#### [Work to complete]
Using the records below, give again exactly the lines from the line that contains "(** [OneOrZero] on" through the line that contains "pose proof (OneOrZero_words", both ends included, and only those.

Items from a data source
Lemma column_rows_short v r g o : columns_len v r g <> O -> o = Some [] ->
  o = v \/ o = r \/ o = g -> column_rows v r g = None.
Proof.
  intros Hn -> Ho. unfold column_rows. destruct (columns_len v r g) as [|n]; [done|].
  destruct Ho as [<-|[<-|<-]]; cbn; by rewrite ?andb_false_r.
Qed.

Definition b2z (b : bool) : Z := if b then 1 else 0.

(** Whether a row is complete, as the code counts it. *)
Lemma have_want v r g hv hr hg vl rl gl a :
  reads v hv vl (at_vorg a) -> reads r hr rl (at_role a) -> reads g hg gl (at_grup a) ->
  0 < b2z hv + b2z hr + b2z hg ->
  let h o := if Nat.eqb (col_len o) 0 then 0 else 1 in
  let have := h v + h r + h g in
  (b2z hv + b2z hr + b2z hg = have /\ complete v r g) \/
  (b2z hv + b2z hr + b2z hg <> have /\
   (have =? 0) = bool_decide (is_Some (column_rows v r g)) /\
   (is_Some (column_rows v r g) -> column_rows v r g = Some [])).
Proof.
  intros Hv Hr Hg Hw h have. 
  assert (forall o here l d, reads o here l d -> 0 <= h o /\ (h o = 0 <-> col_len o = O) /\
    ((h o = b2z here /\ o <> Some []) \/ (h o = 0 /\ b2z here = 1 /\ o = Some []))) as Hc.
  { intros [[|x ws]|] here l d; unfold reads; intros [-> _]; unfold h, col_len; cbn;
      (split; [lia|split; [lia|]]); [by right|by left..]. }
  apply Hc in Hv as (Hv1 & Hv2 & Hv), Hr as (Hr1 & Hr2 & Hr), Hg as (Hg1 & Hg2 & Hg). clear Hc.
  assert (have = 0 <-> columns_len v r g = O) as Hz by (unfold have, columns_len; lia).
  destruct (Z.eq_dec (b2z hv + b2z hr + b2z hg) have) as [He|He]; [left|right]; (split; [done|]).
  - assert (columns_len v r g <> O) by (intros Hn; apply Hz in Hn; lia).
    split; [|split; [|split]]; [| | |done]; intros ->;
      [destruct Hv as [[_ Hv]|(Hv & Hv' & _)]|destruct Hr as [[_ Hr]|(Hr & Hr' & _)]
      |destruct Hg as [[_ Hg]|(Hg & Hg' & _)]]; try done; unfold have in He; lia.
  - destruct (Z.eqb_spec have 0) as [H0|H0].
    + apply Hz in H0. rewrite column_rows_nil by done.
      split; [by rewrite bool_decide_eq_true_2 by eauto|done].
    + assert (exists o, o = Some [] /\ (o = v \/ o = r \/ o = g)) as (o & Ho & Hin).
      { destruct Hv as [[Hv _]|(_ & _ & Hv)]; [|eauto]. destruct Hr as [[Hr _]|(_ & _ & Hr)]; [|eauto].
        destruct Hg as [[Hg _]|(_ & _ & Hg)]; [unfold have in He; lia|eauto]. }
      rewrite (column_rows_short v r g o) by (tauto || done).
      split; [by rewrite bool_decide_eq_false_2 by (by intros [? ?])|by intros [? ?]].
Qed.

(** The row loop computes the rows. *)
Lemma pair_ok fuel : forall v r g hv hr hg vl rl gl a,
  reads v hv vl (at_vorg a) -> reads r hr rl (at_role a) -> reads g hg gl (at_grup a) ->
  0 < b2z hv + b2z hr + b2z hg -> (columns_len v r g < fuel)%nat ->
  exists l, pair_columns fuel (b2z hv + b2z hr + b2z hg) hv hr hg vl rl gl a
      = Ok (l, bool_decide (is_Some (column_rows v r g))) /\
    (is_Some (column_rows v r g) -> column_rows v r g = Some (attr_texts <$> l)).
Proof.
  induction fuel as [|fuel IH]; intros v r g hv hr hg vl rl gl a Hv Hr Hg Hw Hf; [lia|].
  pose proof (have_want _ _ _ _ _ _ _ _ _ _ Hv Hr Hg Hw) as Hrow.
  destruct (column_ok _ _ _ _ Hv) as (v' & vl' & Ev & Kv).
  destruct (column_ok _ _ _ _ Hr) as (r' & rl' & Er & Kr).
  destruct (column_ok _ _ _ _ Hg) as (g' & gl' & Eg & Kg).
  cbn [pair_columns]. rewrite Ev, Er, Eg. cbv beta iota zeta in Hrow |- *.
  destruct Hrow as [[He Hc]|(He & Hok & Hnil)].
  - rewrite (proj2 (Z.eqb_eq _ _) He). cbn [negb].
    assert (forall o here l d, reads o here l d -> o <> Some [] -> here = true -> col_len o <> O) as Hne.
    { by intros [[|x ws]|] here ln d; unfold reads; intros [-> _]. }
    pose proof Hc as (H1 & H2 & H3 & Hn).
    destruct (Kv (Hne _ _ _ _ Hv H1)) as [Cv Rv]. destruct (Kr (Hne _ _ _ _ Hr H2)) as [Cr Rr].
    destruct (Kg (Hne _ _ _ _ Hg H3)) as [Cg Rg].
    destruct (IH _ _ _ _ _ _ _ _ _ (MkAttr v' r' g') Rv Rr Rg Hw) as (l & -> & Hl).
    { rewrite columns_len_tl. lia. }
    step_ok. eexists. split; [|].
    + do 2 f_equal. apply bool_decide_ext. rewrite (column_rows_cons v r g Hc). by rewrite fmap_is_Some.
    + rewrite (column_rows_cons v r g Hc), fmap_is_Some. intros H. rewrite (Hl H). cbn.
      unfold attr_texts at 2. cbn [at_vorg at_role at_grup]. by rewrite Cv, Cr, Cg.
  - rewrite (proj2 (Z.eqb_neq _ _) He). cbn [negb]. eexists. rewrite Hok. split; [reflexivity|].
    intros H. by rewrite Hnil.
Qed.

Lemma strtok_length delim s : forall cur,
  (length (strtok_all delim cur s) <= length s + if bool_decide (cur = []) then 0 else 1)%nat.
Proof.
  induction s as [|c s IH]; intros cur; cbn [strtok_all].
  - by destruct (bool_decide_reflect (cur = [])).
  - destruct (delim c).
    + rewrite length_app. specialize (IH []). rewrite bool_decide_eq_true_2 in IH by done.
      destruct (bool_decide_reflect (cur = [])); cbn in *; lia.
    + specialize (IH (cur ++ [c])). rewrite bool_decide_eq_false_2 in IH by (by destruct cur).
      destruct (bool_decide_reflect (cur = [])); cbn in *; lia.
Qed.

Lemma words_length s : (length (words s) <= length s)%nat.
Proof. pose proof (strtok_length isblank s []) as H. rewrite bool_decide_eq_true_2 in H by done. unfold words. lia. Qed.

Lemma short_groups_ok fuel : forall v r tk, (length (words (tk_tnext tk).2) < fuel)%nat ->
  exists l, short_groups fuel v r tk = Ok l /\
    attr_texts <$> l = (fun x => (snd <$> v, snd <$> r, Some x)) <$> words (tk_tnext tk).2.
Proof.
  induction fuel as [|fuel IH]; intros v r tk Hf; [lia|]. cbn [short_groups].
  pose proof (GetToken_words tk) as H. destruct (words (tk_tnext tk).2) as [|w ws].
  - destruct H as [tk' ->]. by exists [].
  - destruct H as (off & tk' & -> & <-). cbn [length] in Hf.
    destruct (IH v r tk') as (l & -> & Hl); [lia|]. step_ok. eexists. split; [reflexivity|].
    cbn. by rewrite Hl.
Qed.

(** A field without line ends. *)
Definition one_line (o : option bytes) : Prop := forall s, o = Some s -> no_newline s.

(** [OneOrZero] on a field: what it decides, and that the words stay. *)
Lemma OneOrZero_field o : one_line o ->
  exists dest o', OneOrZero o None = (Nat.leb (col_len (words <$> o)) 1, dest, o') /\
    (Nat.leb (col_len (words <$> o)) 1 = true -> snd <$> dest = cell (words <$> o) 0) /\
    one_line o' /\ words <$> o' = words <$> o.
Proof.
  intros Ho. destruct o as [s|]; [|by eexists _, _].
  pose proof (OneOrZero_words s (Ho s eq_refl)) as H. unfold col_len, cell.
  cbn [fmap option_fmap option_map default mbind option_bind].
  destruct (words s) as [|w [|w2 ws]] eqn:E.
  - rewrite H. eexists _, _. split; [reflexivity|]. cbn. by rewrite E.
  - destruct H as (off & s' & -> & Hs & Hw). eexists _, _. split; [reflexivity|].
    split; [done|]. split; [by intros ? [= <-]|]. cbn. by rewrite Hw.
  - rewrite H. eexists _, _. split; [reflexivity|]. cbn. by rewrite E.
Qed.

Lemma open_line_reads o : one_line o -> reads (words <$> o) (present o) (open_line o) None.
Proof.
  intros Ho. destruct o as [s|]; [|done]. cbn. split; [done|].
  apply (open_line_words (Some s) s); [done|by apply Ho].
Qed.

Lemma text_len_words o : (col_len (words <$> o) <= text_len o)%nat.
Proof. destruct o as [s|]; [|done]. apply words_length. Qed.
(** The members of one group entry. *)
Fixpoint scan_members (now : Z) (user : bytes) (gid : Z) (gname : bytes) (mem : list bytes)
    (Gtab : list bytes) (g : XrdAccGroups) : list bytes * XrdAccGroups :=
  match mem with
  | [] => (Gtab, g)
  | m :: mem =>
      let '(Gtab, g) :=
        if bool_decide (m = user) then addGroup now gid (Dotran gid gname g) Gtab g
        else (Gtab, g) in
      scan_members now user gid gname mem Gtab g
  end.

Fixpoint scan_groups (now : Z) (user : bytes) (pw_gid : Z) (ents : list (Z * bytes * list bytes))
    (Gtab : list bytes) (g : XrdAccGroups) : list bytes * XrdAccGroups :=
  match ents with
  | [] => (Gtab, g)
  | (gid, name, mem) :: ents =>
      let '(Gtab, g) :=
        if pw_gid =? gid then (Gtab, g) else scan_members now user gid name mem Gtab g in
      scan_groups now user pw_gid ents Gtab g
  end.

(** The answer a cached list gives: a copy, or null for an empty list. *)
Definition cached (glist : XrdAccGroupList) : option XrdAccGroupList :=
  match GroupList_First glist with Some _ => Some (GroupList_copy glist) | None => None end.

Definition answer (Gtab : list bytes) : option XrdAccGroupList :=
  match Gtab with [] => None | _ => Some (GroupList_new Gtab) end.

(** [Groups( user )] *)
Definition Groups (now : Z) (user : bytes) (g : XrdAccGroups)
  : option XrdAccGroupList * XrdAccGroups :=
  if negb (HaveGroups g) then (None, g)
  else
    let '(glist, _, c) := Find hval now user (Group_Cache g) in
    let g := set_cache c g in
    match glist with
    | Some glist => (cached glist, g)
    | None =>
        match getpwnam user with
        | None => (None, g)
        | Some pw_gid =>
            let '(Gtab, g) := addGroup now pw_gid None [] g in
            let '(Gtab, g) :=
              if gr_Primary_Only g then (Gtab, g) else scan_groups now user pw_gid getgrent Gtab g in
            let c := (Add hval no_list now user (GroupList_new Gtab) (gr_LifeTime g) Hash_default
                        (Group_Cache g)).2 in
            (answer Gtab, set_cache c g)
        end
    end.

(** [XrdAccCheckNetGroup( netgroup, key, Arg )]; [Gtab] is the argument's table. *)
Definition XrdAccCheckNetGroup (user host : bytes) (netgroup data : bytes) (Gtab : list bytes)
  : Z * list bytes :=
  if innetgr netgroup host user (gr_domain XrdAccGroupMaster) then
    if NGROUPS_MAX <=? zlen Gtab then (1, Gtab) else (0, Gtab ++ [netgroup])
  else (0, Gtab).

(** [MAXHOSTNAMELEN+96], the size of [uh_key]. *)
Definition uh_key_size : Z := 64 + 96.

Definition uh_key (user host : bytes) : bytes := user ++ 64 :: host.

(** [NetGroups( user, host )] *)
Definition NetGroups (now : Z) (user host : bytes) (g : XrdAccGroups)
  : option XrdAccGroupList * XrdAccGroups :=
  if negb (HaveNetGroups g) then (None, g)
  else if uh_key_size <? zlen user + zlen host + 2 then (None, g)
  else
    let '(glist, _, c) := Find hval now (uh_key user host) (NetGroup_Cache g) in
    let g := set_netcache c g in
    match glist with
    | Some glist => (cached glist, g)
    | None =>
        let '(_, Gtab, names) := Apply (XrdAccCheckNetGroup user host) now [] (NetGroup_Names g) in
        let g := set_netnames (HaveNetGroups g) names g in
        let c := (Add hval no_list now (uh_key user host) (GroupList_new Gtab) (gr_LifeTime g)
                    Hash_default (NetGroup_Cache g)).2 in
        (answer Gtab, set_netcache c g)
    end.
End system.
(** [Test( priv, oper )] *)
Definition Test_ (priv oper : Z) : res Z :=
  if (oper <? 0) || (AOP_LastOp <? oper) then Ok 0
  else match need !! Z.to_nat oper with
       | Some n => Ok (if Z.land n priv =? n then 1 else 0)
       | None => Fault
       end.

(** ** Auditing *)

Definition audit_none := 0.
Definition audit_deny := 1.
Definition audit_grant := 2.
Definition audit_all := 3.

(** A message of the audit log. *)
Record AuditMsg := MkAudit {
  am_grant : bool; am_opname : bytes; am_id : bytes; am_host : bytes; am_path : bytes }.

(** [Auditing( ops )] *)
Definition Auditing (auditops ops : Z) : Z := Z.land auditops ops.

(** [Deny] and [Grant]: what they log; both test the same option. *)
Definition Audit_Deny (auditops : Z) (opname id host path : bytes) : option AuditMsg :=
  if negb (Z.land auditops audit_deny =? 0) then Some (MkAudit false opname id host path) else None.
Definition Audit_Grant (auditops : Z) (opname id host path : bytes) : option AuditMsg :=
  if negb (Z.land auditops audit_deny =? 0) then Some (MkAudit true opname id host path) else None.

Definition Opername : list bytes :=
  str <$> ["any"; "chmod"; "chown"; "create"; "delete"; "insert"; "lock"; "mkdir"; "read";
           "readdir"; "rename"; "stat"; "update"; "excl_create"; "excl_insert"; "stage"; "poll"]%string.

(** [Audit( accok, Entity, path, oper )]: the result and what is logged. *)
Definition Audit (auditops accok : Z) (Entity : SecEntity) (path : bytes) (oper : Z)
  : Z * option AuditMsg :=
  let opname := if AOP_LastOp <? oper then str "???" else default [] (Opername !! Z.to_nat oper) in
  let id :=
    match sec_reqname Entity with
    | Some (c :: u) => c :: u
    | _ => default (str "*") (sec_name Entity)
    end in
  let host := default (str "?") (sec_host Entity) in
  (accok, if negb (accok =? 0) then Audit_Grant auditops opname id host path
          else Audit_Deny auditops opname id host path).

(** [Access2( caps, Entity, path, oper )] *)
Definition Access2 (auditops : Z) (caps : XrdAccPrivCaps) (Entity : SecEntity) (path : bytes)
    (oper : Z) : res (Z * option AuditMsg) :=
  let audits := Auditing auditops audit_all in
  let myprivs := Z.land (pprivs caps) (Z.lnot (nprivs caps)) in
  if oper =? AOP_Any then Ok (myprivs, None)
  else
    accok ← Test_ myprivs oper;
    if audits =? 0 then Ok (accok, None)
    else if negb (accok =? 0) && (Z.land audits audit_grant =? 0) then Ok (accok, None)
    else Ok (Audit auditops accok Entity path oper).

(** [Resolve( Entity )] *)
Definition Resolve (Entity : SecEntity) : bytes :=
  match sec_host Entity with
  | None => sec_addr Entity
  | Some h =>
      match h with
      | c :: _ => if (c =? 91) || isdigit c then sec_addr Entity else h
      | [] => h
      end
  end.

(** ** Identifier definitions *)

(** [XrdAccAccess_ID] *)
Record XrdAccAccess_ID := MkAccessID {
  id_name : bytes;
  id_grp : option bytes; id_host : option bytes; id_org : option bytes;
  id_role : option bytes; id_user : option bytes;
  id_caps : option XrdAccCapability;
  id_rule : Z; id_hlen : Z; id_glen : Z }.

(** [sel && (!val || strcmp( sel, val ))] *)
Definition differs (sel val : option bytes) : bool :=
  match sel with None => false | Some _ => negb (bool_decide (sel = val)) end.

(** The host test of [Applies]: a name that starts with a dot is a domain. *)
Definition host_applies (host : option bytes) (hlen : Z) (ehost : bytes) : bool :=
  match host with
  | None => true
  | Some h =>
      match h with
      | c :: _ =>
          if c =? 46 then
            if zlen ehost <=? hlen then false
            else bool_decide (h = adv (zlen ehost - hlen) ehost)
          else bool_decide (h = ehost)
      | [] => bool_decide (h = ehost)
      end
  end.

(** [Applies( Entity )] *)
Definition Applies (x : XrdAccAccess_ID) (Entity : XrdAccEntityInfo) : bool :=
  negb (differs (id_org x) (snd <$> ei_vorg Entity)) &&
  negb (differs (id_role x) (snd <$> ei_role Entity)) &&
  negb (differs (id_grp x) (snd <$> ei_grup Entity)) &&
  negb (differs (id_user x) (Some (ei_name Entity))) &&
  host_applies (id_host x) (id_hlen x) (ei_host Entity).

(** ** Tables *)

Section access.
Context {TC TS : Type} `{!KeyTable TC XrdAccCapability} `{!KeyTable TS Z}.

(** [XrdAccAccess_Tables] and the identifier definitions it refers to. The list
    of domains ends at [E_List]. *)
Record XrdAccAccess_Tables := MkTables {
  G_Hash : option TC; H_Hash : option TC; N_Hash : option TC; O_Hash : option TC;
  R_Hash : option TC; S_Hash : option TS; T_Hash : option TC; U_Hash : option TC;
  D_List : list XrdAccCapName;
  X_List : option XrdAccCapability; Z_List : option XrdAccCapability;
  SXList : list Z; SYList : list Z;
  id_heap : gmap Z XrdAccAccess_ID }.

(** [XrdAccAccess]: the tables, the two flags, and the group object of the
    configuration. *)
Record XrdAccAccess := MkAccess {
  Atab : XrdAccAccess_Tables; hostRefX : bool; hostRefY : bool; GroupMaster : XrdAccGroups }.

Definition id_at (t : XrdAccAccess_Tables) (a : Z) : res XrdAccAccess_ID :=
  match id_heap t !! a with Some x => Ok x | None => Fault end.

(** Whether an identifier of a list names a host. *)
Fixpoint any_host (t : XrdAccAccess_Tables) (l : list Z) : res bool :=
  match l with
  | [] => Ok false
  | a :: l =>
      x ← id_at t a;
      match id_host x with Some _ => Ok true | None => any_host t l end
  end.

Definition nonnull {A} (o : option A) : bool := bool_decide (is_Some o).

(** [SwapTabs( newtab )]: the new state and the tables given back. *)
Definition SwapTabs (newtab : XrdAccAccess_Tables) (st : XrdAccAccess)
  : res (XrdAccAccess * XrdAccAccess_Tables) :=
  hRefX ← any_host newtab (SXList newtab);
  hRefY ←
    (if hRefX : bool then Ok false
     else if negb (bool_decide (D_List newtab = [])) || nonnull (H_Hash newtab) || nonnull (N_Hash newtab)
     then Ok true
     else any_host newtab (SYList newtab));
  Ok (MkAccess newtab hRefX hRefY (PurgeCache (GroupMaster st)), Atab st).

Section decide.
Context (innetgr : bytes -> bytes -> bytes -> option bytes -> bool).
Context (now : Z) (path : bytes).

(** [cp->Privs( caps, path, plen, phash, sub )] *)
Definition add_privs (sub : option bytes) (cp : XrdAccCapability) (caps : XrdAccPrivCaps)
  : XrdAccPrivCaps := (Privs path sub cp caps).2.

(** [if (cp) cp->Privs( ... )] *)
Definition add_opt (sub : option bytes) (cp : option XrdAccCapability) (caps : XrdAccPrivCaps)
  : XrdAccPrivCaps :=
  match cp with Some cp => add_privs sub cp caps | None => caps end.

(** [if (Hash && (cp = Hash->Find( key )))]; the entries are permanent, so that
    looking one up does not change the table. *)
Definition hash_find (h : option TC) (key : bytes) : option XrdAccCapability :=
  t ← h; (kt_find now key t).1.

#### [Result of the exercise]
(** [OneOrZero] on a field: what it decides, and that the words stay. *)
Lemma OneOrZero_field o : one_line o ->
  exists dest o', OneOrZero o None = (Nat.leb (col_len (words <$> o)) 1, dest, o') /\
    (Nat.leb (col_len (words <$> o)) 1 = true -> snd <$> dest = cell (words <$> o) 0) /\
    one_line o' /\ words <$> o' = words <$> o.
Proof.
  intros Ho. destruct o as [s|]; [|by eexists _, _].
  pose proof (OneOrZero_words s (Ho s eq_refl)) as H. unfold col_len, cell.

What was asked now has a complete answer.